NaCTeM

Automatic Summarisation for Systematic Reviews using Text Mining (ASSERT)

Overview

The ASSERT project centres around providing for broader institutional involvement in text mining through a community call, whilst at the same time developing an exemplar service for the social sciences domain.

The overall objectives of the proposed community call are:

  1. to liase with domain experts from other institutions who will use text mining as an integral part of their projects supported under the community call
  2. to configure appropriate text mining workflows for the specified purposes of the supported projects
  3. to demonstrate the applicability of the text mining technology in social sciences;
  4. to disseminate the benefits of text mining to the wider social sciences community via NaCTeM services.

The overall objectives of the proposed exemplar service are:

  1. to develop cost-effective and rapid methods for locating relevant studies for input to a systematic review using a combination of text mining techniques;
  2. to apply a suite of text mining tools which will support novel methods of information management in the domain of social science systematic reviews (document clustering, information extraction and text summarisation);
  3. to demonstrate the applicability of the text mining technology in social sciences, in cooperation with the EPPI currently heavily involved in producing systematic reviews;
  4. to disseminate the benefits of text mining to the wider social sciences community via NaCTeM services.

What is a Systematic Review

Before undertaking any new policy, practice, research, or before making any other decisions it can be useful to find out what is already known about an issue in a fair, unbiased manner, in order to be of any scientific value to the community.
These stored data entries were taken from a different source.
(** C5: in the summaries of [generate_review] and of [analyze], the abstract
of a paper whose abstract has more than 500 characters is its first 500
characters followed by the marker [...]; a shorter abstract that is not
empty is kept whole and followed by the marker; an absent, [None] or empty
abstract gives the default string. *)
Theorem truncation_law g now papers p :
Some p ∈ papers -> paper_truthy (Some p) = true ->
paper_summary p
∈ papers_summary (generate_review fit_transform nmf_fit argsort g now papers) /\
paper_summary p ∈ b_papers_summary (analyze now papers) /\
(forall s, abstract p = Some (PyStr s) -> 500 < char_length s ->
   s_abstract (paper_summary p) = take_chars 500 s ++ "..." /\
   char_length (take_chars 500 s) = 500 /\
   s = take_chars 500 s ++ drop_chars 500 s /\
   on_boundary (drop_chars 500 s)) /\
(forall s, abstract p = Some (PyStr s) -> s <> "" -> char_length s <= 500 ->
   s_abstract (paper_summary p) = s ++ "...") /\
(abstract p = None \/ abstract p = Some PyNone \/ abstract p = Some (PyStr "") ->
   s_abstract (paper_summary p) = "No abstract available").
Proof.
intros Hin Ht.
split; [by apply summaries_elem_of|]. split; [by apply summaries_elem_of|].
split; [|split].
- intros s Ha Hs.
  assert (Hne : s <> "") by (intros ->; simpl in Hs; lia).
  split; [by apply summary_abstract_present|].
  split; [rewrite char_length_take; lia|].
  split; [by rewrite take_drop_chars|apply drop_chars_on_boundary].
- intros s Ha Hne Hs. simpl.
  rewrite (summary_abstract_present p s Ha Hne).
  by rewrite (take_chars_all 500 s Hs).
- intros [Ha|[Ha|Ha]]; simpl; unfold summary_abstract; by rewrite Ha.
Qed.

(** C10: a paper whose abstract is the empty string is summarized like one
  without abstract, by the default string, in the summaries of both
  [generate_review] and [analyze]. *)
Theorem empty_abstract_gets_default g now papers p :
Some p ∈ papers -> abstract p = Some (PyStr "") ->
s_abstract (paper_summary p) = "No abstract available" /\
summary_abstract p
= summary_abstract (mkPaper (title p) None (body p) (references p)) /\
paper_summary p
∈ papers_summary (generate_review fit_transform nmf_fit argsort g now papers) /\
paper_summary p ∈ b_papers_summary (analyze now papers).
Proof.
intros Hin Ha.
assert (Ht : paper_truthy (Some p) = true).
{ unfold paper_truthy. rewrite Ha. by destruct (title p). }
assert (Hd : summary_abstract p = "No abstract available").
{ unfold summary_abstract. by rewrite Ha. }
split; [exact Hd|]. split; [by rewrite Hd|].
split; simpl; by apply summaries_elem_of.
Qed.

End Synthesis.

Lemma truncation_law_witness :
  s_abstract (paper_summary (SampleText.paper_of_abstract SampleText.long_abstract))
  = SampleText.repeat_string "题" 500 ++ "...".
Proof.
  destruct (truncation_law Sample.fit_transform Sample.nmf_fit Sample.argsort
              0 "2024-01-01 00:00:00"
              [Some (SampleText.paper_of_abstract SampleText.long_abstract)]
              (SampleText.paper_of_abstract SampleText.long_abstract))
    as (_ & _ & H & _).
  - apply list_elem_of_here.
  - reflexivity.
  - assert (Hlen : 500 < char_length SampleText.long_abstract)
      by (vm_compute; lia).
    destruct (H SampleText.long_abstract eq_refl Hlen) as [-> _].
    vm_compute. reflexivity.
Defined.

Lemma empty_abstract_gets_default_witness :
  s_abstract (paper_summary (Sample.paper_abstract "")) = "No abstract available".
Proof.
  apply (empty_abstract_gets_default Sample.fit_transform Sample.nmf_fit
           Sample.argsort 0 "2024-01-01 00:00:00"
           [Some (Sample.paper_abstract "")] (Sample.paper_abstract "")).
  - apply list_elem_of_here.
  - reflexivity.
Defined.

End ReportFacts.

(** ** Further invariants of the reference analysis *)

Module ReferenceInvariants.
Import References ReferenceLists ReferenceFacts.

Lemma step_no_references a e : has_references e = false -> step a e = a.
Proof.
  destruct e as [p|]; [|done]. unfold has_references, step.
  destruct (references p); [done|]. by destruct (paper_truthy (Some p)).
Qed.
(** * KGSL core: memory lifecycle, contexts, power state and dispatch

    A shallow embedding of [drivers/gpu/msm/kgsl.c] and the properties of
    its deferred-free queue, region registry, context table, suspend path
    and ioctl dispatcher.

    Conventions of the embedding.
    - The driver is built for 32-bit ARM ([arch/arm/mach-msm]): pointers are
      cast to [unsigned int] in the source, so [unsigned int],
      [unsigned long] and [size_t] are all 32 bits wide.  Unsigned values
      are integers in [0, 2^32) and every unsigned operation wraps through
      [u32].
    - Kernel objects reached through pointers are records; a pointer that
      the source compares or tests against [NULL] is an integer handle with
      [0] for [NULL].
    - Calls that leave the file (the Device Operation Table [ftbl], the MMU,
      the allocator, timers, completions, the log) are recorded, in program
      order, in the trace of the world; the ones that return values are
      supplied by a [platform].
    - A function is the run of one thread.  A mutex is the flag that
      [BUG_ON(!mutex_is_locked(...))] tests; a completion is its [done]
      count; what other threads did while the thread slept on the suspend
      gate is supplied by the platform. *)

From Stdlib Require Import ZArith List Bool Lia String.
Import ListNotations.
Local Open Scope Z_scope.

(** ** Machine integers and kernel constants *)

Definition UINT_MAX : Z := 4294967295.

Definition u32 (z : Z) : Z := z mod 4294967296.

Arguments u32 z : simpl never.

Definition is_u32 (z : Z) : Prop := 0 <= z <= UINT_MAX.

(* include/asm-generic/errno-base.h *)
Definition ENOMEM : Z := 12.
Definition EFAULT : Z := 14.
Definition EINVAL : Z := 22.

(* include/linux/time.h *)
Definition MSEC_PER_SEC : Z := 1000.

(* arch/arm/include/asm/page.h: PAGE_SHIFT is 12, PAGE_MASK is
   ~(PAGE_SIZE - 1) *)
Definition PAGE_MASK : Z := 4294963200.

(** ** Data model *)

(* struct kgsl_memdesc *)
Record kgsl_memdesc := mk_memdesc {
  md_pagetable : Z;
  md_hostptr : Z;
  md_gpuaddr : Z;
  md_physaddr : Z;
  md_size : Z;
  md_priv : Z
}.

(* struct kgsl_mem_entry; [priv] identifies the owning
   kgsl_process_private *)
Record kgsl_mem_entry := mk_mem_entry {
  memdesc : kgsl_memdesc;
  file_ptr : Z;
  free_timestamp : Z;
  priv : Z
}.
(** Programs: the [async] functions of the sources, with [await driverCall]
    as [Vis], [return] as [Ret] and [throw] as [Throw]. *)
Inductive Prog (A : Type) : Type :=
| Ret (a : A)
| Throw (e : JsError)
| Vis {R : Type} (op : Op R) (k : Outcome R -> Prog A).
Arguments Ret {A} a.
Arguments Throw {A} e.
Arguments Vis {A R} op k.

Fixpoint bind {A B} (p : Prog A) (f : A -> Prog B) : Prog B :=
  match p with
  | Ret a => f a
  | Throw e => Throw e
  | Vis op k => Vis op (fun o => bind (k o) f)
  end.

(** [try { p } catch (e) { h e }] *)
Fixpoint try_catch {A} (p : Prog A) (h : JsError -> Prog A) : Prog A :=
  match p with
  | Ret a => Ret a
  | Throw e => h e
  | Vis op k => Vis op (fun o => try_catch (k o) h)
  end.

(** [await driverCall]: a rejected promise is rethrown. *)
Definition await {R} (op : Op R) : Prog R :=
  Vis op (fun o => match o with Returned r => Ret r | Threw e => Throw e end).

(** [promise.catch(h)] on a driver call. *)
Definition catch {R} (op : Op R) (h : JsError -> R) : Prog R :=
  try_catch (await op) (fun e => Ret (h e)).

Definition of_outcome {A} (o : Outcome A) : Prog A :=
  match o with Returned a => Ret a | Threw e => Throw e end.

Declare Scope prog_scope.
Delimit Scope prog_scope with prog.
Notation "x <- p ;; k" := (bind p (fun x => k))
  (at level 100, p at next level, right associativity) : prog_scope.
Notation "p ;;; k" := (bind p (fun _ => k))
  (at level 100, right associativity) : prog_scope.

(** A driver: how each call is answered in a world [W]. *)
Definition Handler (W : Type) : Type := forall R, Op R -> W -> Outcome R * W.

Fixpoint run {W A} (h : Handler W) (p : Prog A) (w : W) : Outcome A * W :=
  match p with
  | Ret a => (Returned a, w)
  | Throw e => (Threw e, w)
  | Vis op k => let '(o, w') := h _ op w in run h (k o) w'
  end.

(** The number of store queries a run issues. *)
Fixpoint queries {W A} (h : Handler W) (p : Prog A) (w : W) : nat :=
  match p with
  | Ret _ | Throw _ => 0%nat
  | Vis op k =>
      let '(o, w') := h _ op w in
      ((if is_store_query op then 1 else 0) + queries h (k o) w')%nat
  end.

End Mongo.

(* ===================================================================== *)
(** ** An in-memory store answering the driver calls *)
(* ===================================================================== *)

Module MemStore.
Import Js Mongo.

(** What the server's search operators compute is left to the server: how a
    [$regex] with its [$options] is compiled ([None]: the pattern is
    rejected), and whether a [$text] search string hits the indexed content
    of one field. *)
Class Semantics : Type := {
  regex_compile : string -> string -> option (string -> bool);
  text_match : string -> string -> bool
}.

Record World : Type := mkWorld {
  docs : list Obj;
  indexes : list IndexSpec;
  clock : Z;
  next_oid : N;
  online : bool
}.

#[global] Instance IndexKind_eq_dec : EqDecision IndexKind.
Proof. solve_decision. Defined.

#[global] Instance IndexSpec_eq_dec : EqDecision IndexSpec.
Proof. solve_decision. Defined.

(** *** ObjectIds *)

Definition hex_char (d : N) : ascii :=
  match d with
  | 0%N => "0" | 1%N => "1" | 2%N => "2" | 3%N => "3"
  | 4%N => "4" | 5%N => "5" | 6%N => "6" | 7%N => "7"
  | 8%N => "8" | 9%N => "9" | 10%N => "a" | 11%N => "b"
  | 12%N => "c" | 13%N => "d" | 14%N => "e" | _ => "f"
  end%char.

Fixpoint hex_digits (k : nat) (n : N) (acc : string) : string :=
  match k with
  | O => acc
  | S k' => hex_digits k' (N.div n 16) (String (hex_char (N.modulo n 16)) acc)
  end.

(** The twelve bytes of a generated id, printed as [toString()] does. *)
Definition render_oid (n : N) : string := hex_digits 24 n EmptyString.

(** [new ObjectId(id)] for a string argument: a 24 character hex string is
    taken, anything else throws. *)
Definition ObjectId_new (id : string) : Outcome string :=
  if (Nat.eqb (String.length id) 24 && string_forallb is_hex_digit id)%bool
  then Returned (toLowerCase id)
  else Threw (mkError "input must be a 24 character hex string, 12 byte Uint8Array, or an integer" None).

(** *** Queries *)

Section Store.
Context {sem : Semantics}.

Definition field_string (d : Obj) (f : string) : option string :=
  match d !! f with
  | Some (VStr s) => Some s
  | _ => None
  end.

Definition is_text (k : IndexKind) : bool :=
  match k with Text => true | _ => false end.

Definition text_fields (ix : IndexSpec) : list string :=
  List.map fst (List.filter (fun kv => is_text (snd kv)) (ix_keys ix)).

Definition is_text_index (ix : IndexSpec) : bool :=
  match text_fields ix with [] => false | _ => true end.

Definition find_text_index (ixs : list IndexSpec) : option IndexSpec :=
  List.find is_text_index ixs.

Definition compile_regex (c : RegexCond) : option (Obj -> bool) :=
  match regex_compile (rx_pattern c) (rx_options c) with
  | Some m =>
      Some (fun d => match field_string d (rx_field c) with
                     | Some s => m s
                     | None => false
                     end)
  | None => None
  end.

Fixpoint compile_or (cs : list RegexCond) : option (Obj -> bool) :=
  match cs with
  | [] => Some (fun _ => false)
  | c :: rest =>
      match compile_regex c, compile_or rest with
      | Some m, Some ms => Some (fun d => (m d || ms d)%bool)
      | _, _ => None
      end
  end.

Definition match_category (mc : MatchConditions) (d : Obj) : bool :=
  match mc_categoryId mc with
  | None => true
  | Some c =>
      match field_string d "categoryId" with
      | Some s => String.eqb s c
      | None => false
      end
  end.

Definition compile_text (ixs : list IndexSpec) (mc : MatchConditions)
  : Outcome (Obj -> bool) :=
  match mc_text mc with
  | None => Returned (fun _ => true)
  | Some search =>
      match find_text_index ixs with
      | None => Threw (mkError "text index required for $text query" (Some 27))
      | Some ix =>
          Returned (fun d =>
            existsb (fun f => match field_string d f with
                              | Some s => text_match search s
                              | None => false
                              end) (text_fields ix))
      end
  end.

Definition compile_or_clause (mc : MatchConditions) : Outcome (Obj -> bool) :=
  match mc_or mc with
  | None => Returned (fun _ => true)
  | Some [] => Threw (mkError "$or must be a nonempty array" (Some 2))
  | Some cs =>
      match compile_or cs with
      | Some m => Returned m
      | None => Threw (mkError "Regular expression is invalid" (Some 51091))
      end
  end.

(** The filter of a [$match] stage, or the error the server answers with. *)
Definition compile_match (ixs : list IndexSpec) (mc : MatchConditions)
  : Outcome (Obj -> bool) :=
  match compile_text ixs mc, compile_or_clause mc with
  | Returned t, Returned o =>
      Returned (fun d => (match_category mc d && t d && o d)%bool)
  | Threw e, _ => Threw e
  | _, Threw e => Threw e
  end.

(** Dates sort above every other value a document of this model can hold;
    values that are not dates are not ordered among themselves. *)
Definition date_key (d : Obj) (f : string) : option Z :=
  match d !! f with
  | Some (VDate t) => Some t
  | _ => None
  end.

Definition key_le (a b : option Z) : bool :=
  match a, b with
  | None, _ => true
  | Some _, None => false
  | Some x, Some y => Z.leb x y
  end.

Fixpoint insert_sorted (le : Obj -> Obj -> bool) (x : Obj) (l : list Obj)
  : list Obj :=
  match l with
  | [] => [x]
  | y :: rest => if le x y then x :: l else y :: insert_sorted le x rest
  end.

Fixpoint sort_by (le : Obj -> Obj -> bool) (l : list Obj) : list Obj :=
  match l with
  | [] => []
  | x :: rest => insert_sorted le x (sort_by le rest)
  end.

Definition project (excluded included : list string) (d : Obj) : Obj :=
  list_to_map
    (List.filter (fun kv => (existsb (String.eqb (fst kv)) included
                             && negb (existsb (String.eqb (fst kv)) excluded))%bool)
                 (map_to_list d)).

Definition toString_field (target source : string) (d : Obj) : Obj :=
  match d !! source with
  | Some (VOid h) => <[target := VStr h]> d
  | Some (VStr s) => <[target := VStr s]> d
  | _ => <[target := VNull]> d
  end.

Definition run_stage (ixs : list IndexSpec) (st : Stage) (ds : list Obj)
  : Outcome (list Obj) :=
  match st with
  | St_match mc =>
      match compile_match ixs mc with
      | Returned f => Returned (List.filter f ds)
      | Threw e => Threw e
      end
  | St_sort f dir =>
      if Z.eqb dir (-1)
      then Returned (sort_by (fun a b => key_le (date_key b f) (date_key a f)) ds)
      else if Z.eqb dir 1
      then Returned (sort_by (fun a b => key_le (date_key a f) (date_key b f)) ds)
      else Threw (mkError "$sort key ordering must be 1 or -1" (Some 15975))
  | St_skip n =>
      match as_integer n with
      | Some k =>
          if Z.leb 0 k then Returned (skipn (Z.to_nat k) ds)
          else Threw (mkError "invalid argument to $skip stage" (Some 5107200))
      | None => Threw (mkError "invalid argument to $skip stage" (Some 5107200))
      end
  | St_limit n =>
      match as_integer n with
      | Some k =>
          if Z.ltb 0 k then Returned (firstn (Z.to_nat k) ds)
          else Threw (mkError "the limit must be positive" (Some 15958))
      | None => Threw (mkError "invalid argument to $limit stage" (Some 5107201))
      end
  | St_addFields_toString target source =>
      Returned (List.map (toString_field target source) ds)
  | St_project excluded included =>
      Returned (List.map (project excluded included) ds)
  | St_count f =>
      match ds with
      | [] => Returned []
      | _ => Returned [ {[ f := VNum (num (Z.of_nat (length ds))) ]} ]
      end
  end.

Fixpoint run_pipeline (ixs : list IndexSpec) (p : list Stage) (ds : list Obj)
  : Outcome (list Obj) :=
  match p with
  | [] => Returned ds
  | st :: rest =>
      match run_stage ixs st ds with
      | Returned ds' => run_pipeline ixs rest ds'
      | Threw e => Threw e
      end
  end.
This knowledge may include the findings of individual research studies that might, alone, be limited in their applicability and vulnerable to bias. In order to minimise this bias, therefore, a large number of people and organisations, such as the Cochrane Collaboration, the Centre for Reviews and Dissemination's guidelines have developed methods for locating research evidence and synthesising it in order to inform decision-making. They have developed ways of conducting literature reviews of research in a systematic way, which provide users with a 'short-cut' to relevant evidence.

Systematic reviews usually proceed along the following stages:

  1. First, extensive searches are carried out in order to locate as much relevant research as posible according to a query. These searches often include electronic databases, scanning reference lists and searching for unpublished literature. This stage includes the definition of a set of inclusion and exclusion criteria on which the researchers base their searching.
  2. Then the mass of the data retrieved by this process is screened until only the most relevant and reliable literature remains to form the focus of the review.
  3. Finally, the literature is synthesised and summary reports are written to inform policy and practice. The summaries of research which are produced in this systematic way are then used to help users of the research to make evidence based decisions.

Currently, this task is performed manually by the researchers, who often encounter many problems. The proliferation of information in textual form means that the quantity of potentially relelvant literature retrieved in the early stages of review can become unmanageable. Reviewers have been accustomed to sacrificing specificity in their searches in order to ensure they have not missed any relevant studies. They conduct searches which yield large numbers of 'hits'. They download the titles and abstracts, usually into bibliographic software, and look through them manually. This process is often called 'screening' and is the most time-consuming part of the review. Reviewers are finding that they sometimes need to scan through tens of thousands of titles and abstracts which are retrieved from large databases such as ERIC and Medline to decide whether or not they meet the inclusion criteria for a review.